To season a frying pan means to treat it with oil so as to create a non-stick coating. This is usually done to cast iron pans. The oil fills any microscopic holes in the metal and then dries like a shellac, sealing the surface.
Since Teflon coated and hard-anodized aluminum pans are already non-stick, there is no need to season them. While some cooks season stainless steel pans, manufacturers generally do not feel it is necessary.
To season a pan, preheat your oven to 300°F (150°C). Preheat the pan on the stove top. When warm, coat the inside surfaces of the pan with vegetable oil or lard. I prefer vegetable oil for its higher smoke point, although some people claim that it leaves a sticky finish. Continue to heat just until you see ripples appear on the surface of the oil. At this point, pour off any excess oil, give it a quick wipe with a folded paper towel held in a pair of kitchen tongs, and then put the pan into the oven for 45 to 60 minutes. Remove the pan from the oven and allow it to cool to room temperature.
Seasoned pans should not be washed in the dishwasher or scoured with abrasive cleaners or pads, as this will remove the coating. Wash in warm water with a small amount of dish soap and dry immediately.
Eventually the seasoning will wear off in areas. You can tell that this has happened because food will start to stick or rust spots will appear. When this happens, clean the pan well using a steel wool pad, and then re-season it.

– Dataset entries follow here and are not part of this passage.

(** * Guardrails: diff parser, rule sets and policy engine

    A shallow embedding of the decision core of the guardrails service:
    [PRScanner.scan_pr] (scanner.py), [SecurityScanner.scan]
    (security_rules.py), [StandardsChecker.scan] (standards_checker.py),
    [LicenseChecker.scan] (license_checker.py) and [PolicyEngine]
    (policy_engine.py).

    Python values are modelled by the type [value]; a [dict] with string
    keys is a [gmap string value].  Strings are sequences of 8-bit
    characters, read as the code points U+0000..U+00FF.  Code that can raise
    returns a [result]; a [try ... except Exception] is a match on it.

    Further on come the constructor of the GitHub client (github_api.py),
    the check of generated code (sam_integration.py) and the loader of the
    configuration (config_loader.py).  The loader changes the dicts of a
    document in place, so there a dict is a location of a store. *)

From Stdlib Require Import ZArith Ascii String List Bool Lia DecimalString Sorted.
From stdpp Require Import base option list strings gmap.

Local Open Scope string_scope.

(** ** Python values, exceptions and the few builtins the code uses *)

Module Py.

#[local] Set Warnings "-register-all".

Inductive value :=
| VNone
| VBool (b : bool)
| VInt (z : Z)
| VStr (s : string)
| VList (l : list value)
| VDict (d : gmap string value).

Inductive exn :=
| KeyError (key : string)
| TypeError (msg : string)
| ValueError (msg : string)
| AttributeError (msg : string)
| RuntimeError (msg : string).

Inductive result (A : Type) :=
| Ok (a : A)
| Raise (e : exn).
Arguments Ok {A} a.
Arguments Raise {A} e.

Definition bind {A B} (m : result A) (f : A -> result B) : result B :=
  match m with
  | Ok a => f a
  | Raise e => Raise e
  end.

#[global] Instance result_ret : MRet result := @Ok.
#[global] Instance result_bind : MBind result := fun A B f m => bind m f.

Definition is_ok {A} (m : result A) : bool :=
  match m with Ok _ => true | Raise _ => false end.

(** [d[k]] on an arbitrary object: [KeyError] on a dict without the key,
    [TypeError] on anything that is not subscriptable by a string. *)
Definition getitem (v : value) (k : string) : result value :=
  match v with
  | VDict d =>
      match d !! k with
      | Some x => Ok x
      | None => Raise (KeyError k)
      end
  | _ => Raise (TypeError "object is not subscriptable by str")
  end.

(** [v.get(k, default)]: only dicts have the method. *)
Definition get_method (v : value) (k : string) (dflt : value) : result value :=
  match v with
  | VDict d => Ok (default dflt (d !! k))
  | _ => Raise (AttributeError "object has no attribute 'get'")
  end.

(** [hash(v)] succeeds on None, bool, int and str; lists and dicts are
    unhashable. *)
Definition hashable (v : value) : bool :=
  match v with
  | VList _ | VDict _ => false
  | _ => true
  end.

(** [v == s] for a string literal [s]. *)
Definition eq_str (v : value) (s : string) : bool :=
  match v with
  | VStr t => String.eqb t s
  | _ => false
  end.

(** [v in {s1, ..., sn}] for a set of string literals: hashing comes first. *)
Definition in_str_set (v : value) (set : list string) : result bool :=
  if hashable v then Ok (existsb (eq_str v) set)
  else Raise (TypeError "unhashable type").

(** [s.startswith(p)] *)
Fixpoint startswith (s p : string) : bool :=
  match p with
  | EmptyString => true
  | String a p' =>
      match s with
      | EmptyString => false
      | String b s' => Ascii.eqb a b && startswith s' p'
      end
  end.

Definition newline : ascii := Ascii.ascii_of_nat 10.

(** [s.split('\n')]: never empty, [''.split('\n') == ['']]. *)
Fixpoint split_lines (s : string) : list string :=
  match s with
  | EmptyString => [EmptyString]
  | String a s' =>
      if Ascii.eqb a newline then EmptyString :: split_lines s'
      else match split_lines s' with
           | l :: ls => String a l :: ls
           | [] => [String a EmptyString]
           end
  end.

(** [p in s] for strings. *)
Fixpoint contains (s p : string) : bool :=
  startswith s p ||
  match s with
  | EmptyString => false
  | String _ s' => contains s' p
  end.

Definition str_of_nat (n : nat) : string :=
  NilEmpty.string_of_uint (Nat.to_uint n).

(** Truth value of an object, as [if v] and [not v] read it. *)
Definition truthy (v : value) : bool :=
  match v with
  | VNone => false
  | VBool b => b
  | VInt z => negb (Z.eqb z 0)
  | VStr s => negb (String.eqb s "")
  | VList l => match l with [] => false | _ => true end
  | VDict d => negb (bool_decide (d = ∅))
  end.

(** [str(v)], as an f-string formats it, for the objects that have a short
    form; containers print as an ellipsis here. *)
Definition py_str (v : value) : string :=
  match v with
  | VNone => "None"
  | VBool true => "True"
  | VBool false => "False"
  | VInt z => NilZero.string_of_int (Z.to_int z)
  | VStr s => s
  | VList _ => "[...]"
  | VDict _ => "{...}"
  end.

End Py.

(** ** Regular expressions: the fragment of Python's [re] the rules use

    A backtracking matcher in continuation-passing style.  Alternatives are
    tried left to right and [*] is greedy, which is the priority order of
    Python's engine, so the first success is the match Python reports. *)

Module Re.

Definition code (a : ascii) : nat := Ascii.nat_of_ascii a.

Definition in_range (lo hi : nat) (a : ascii) : bool :=
  (lo <=? code a)%nat && (code a <=? hi)%nat.

(** [\d] *)
Definition is_digit (a : ascii) : bool := in_range 48 57 a.

(** [[A-Z]] and [[a-z]] *)
Definition is_upper (a : ascii) : bool := in_range 65 90 a.
Definition is_lower (a : ascii) : bool := in_range 97 122 a.

(** [\s] on a str pattern: the Unicode white space below U+0100. *)
Definition is_space (a : ascii) : bool :=
  in_range 9 13 a || in_range 28 32 a
  || (code a =? 133)%nat || (code a =? 160)%nat.

(** [\w] on a str pattern: alphanumerics below U+0100 and the underscore. *)
Definition is_word (a : ascii) : bool :=
  is_digit a || is_upper a || is_lower a || (code a =? 95)%nat
  || (code a =? 170)%nat || (code a =? 178)%nat || (code a =? 179)%nat
  || (code a =? 181)%nat || (code a =? 185)%nat || (code a =? 186)%nat
  || in_range 188 190 a || in_range 192 214 a || in_range 216 246 a
  || in_range 248 255 a.

(** [.] : anything but a newline *)
Definition is_any (a : ascii) : bool := negb (Ascii.eqb a Py.newline).

Definition is_char (x : ascii) (a : ascii) : bool := Ascii.eqb x a.

(** [[^xy]] *)
Definition is_none_of (x y : ascii) (a : ascii) : bool :=
  negb (Ascii.eqb x a) && negb (Ascii.eqb y a).

(** [[xy]] *)
Definition is_one_of (x y : ascii) (a : ascii) : bool :=
  Ascii.eqb x a || Ascii.eqb y a.

Inductive regex :=
| Eps
| Cls (p : ascii -> bool)
| Seq (r1 r2 : regex)
| Alt (r1 r2 : regex)
| Star (r : regex)
| Grp (n : nat) (r : regex)
| Bol
| WordB.

Definition Plus (r : regex) : regex := Seq r (Star r).
Definition Opt (r : regex) : regex := Alt r Eps.

Fixpoint Lit (s : string) : regex :=
  match s with
  | EmptyString => Eps
  | String a s' => Seq (Cls (is_char a)) (Lit s')
  end.

(** A position in the subject: the character just before it, if any, and
    what is left to read. *)
Record cursor := Cursor { prev : option ascii; rest : string }.

Definition caps := list (nat * string).

(** The text between two positions of one subject. *)
Definition consumed (c c' : cursor) : string :=
  String.substring 0 (String.length (rest c) - String.length (rest c')) (rest c).

Definition word_before (c : cursor) : bool :=
  match prev c with Some a => is_word a | None => false end.

Definition word_after (c : cursor) : bool :=
  match rest c with String a _ => is_word a | EmptyString => false end.

Definition at_boundary (c : cursor) : bool :=
  xorb (word_before c) (word_after c).

Definition at_start (c : cursor) : bool :=
  match prev c with None => true | Some _ => false end.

Since writing this article, I found this item on the T-Fal USA website in their Q&A regarding non-stick cookware. In their "General Use and Care" manual for non-stick cookware, they suggest seasoning the pan when first purchased, after every 10 cycles, if washed in a dishwasher, and if "accidental overheating" occurs. DuPont, the manufacturer of Teflon non-stick coating says " We do not believe that seasoning the pan is necessary."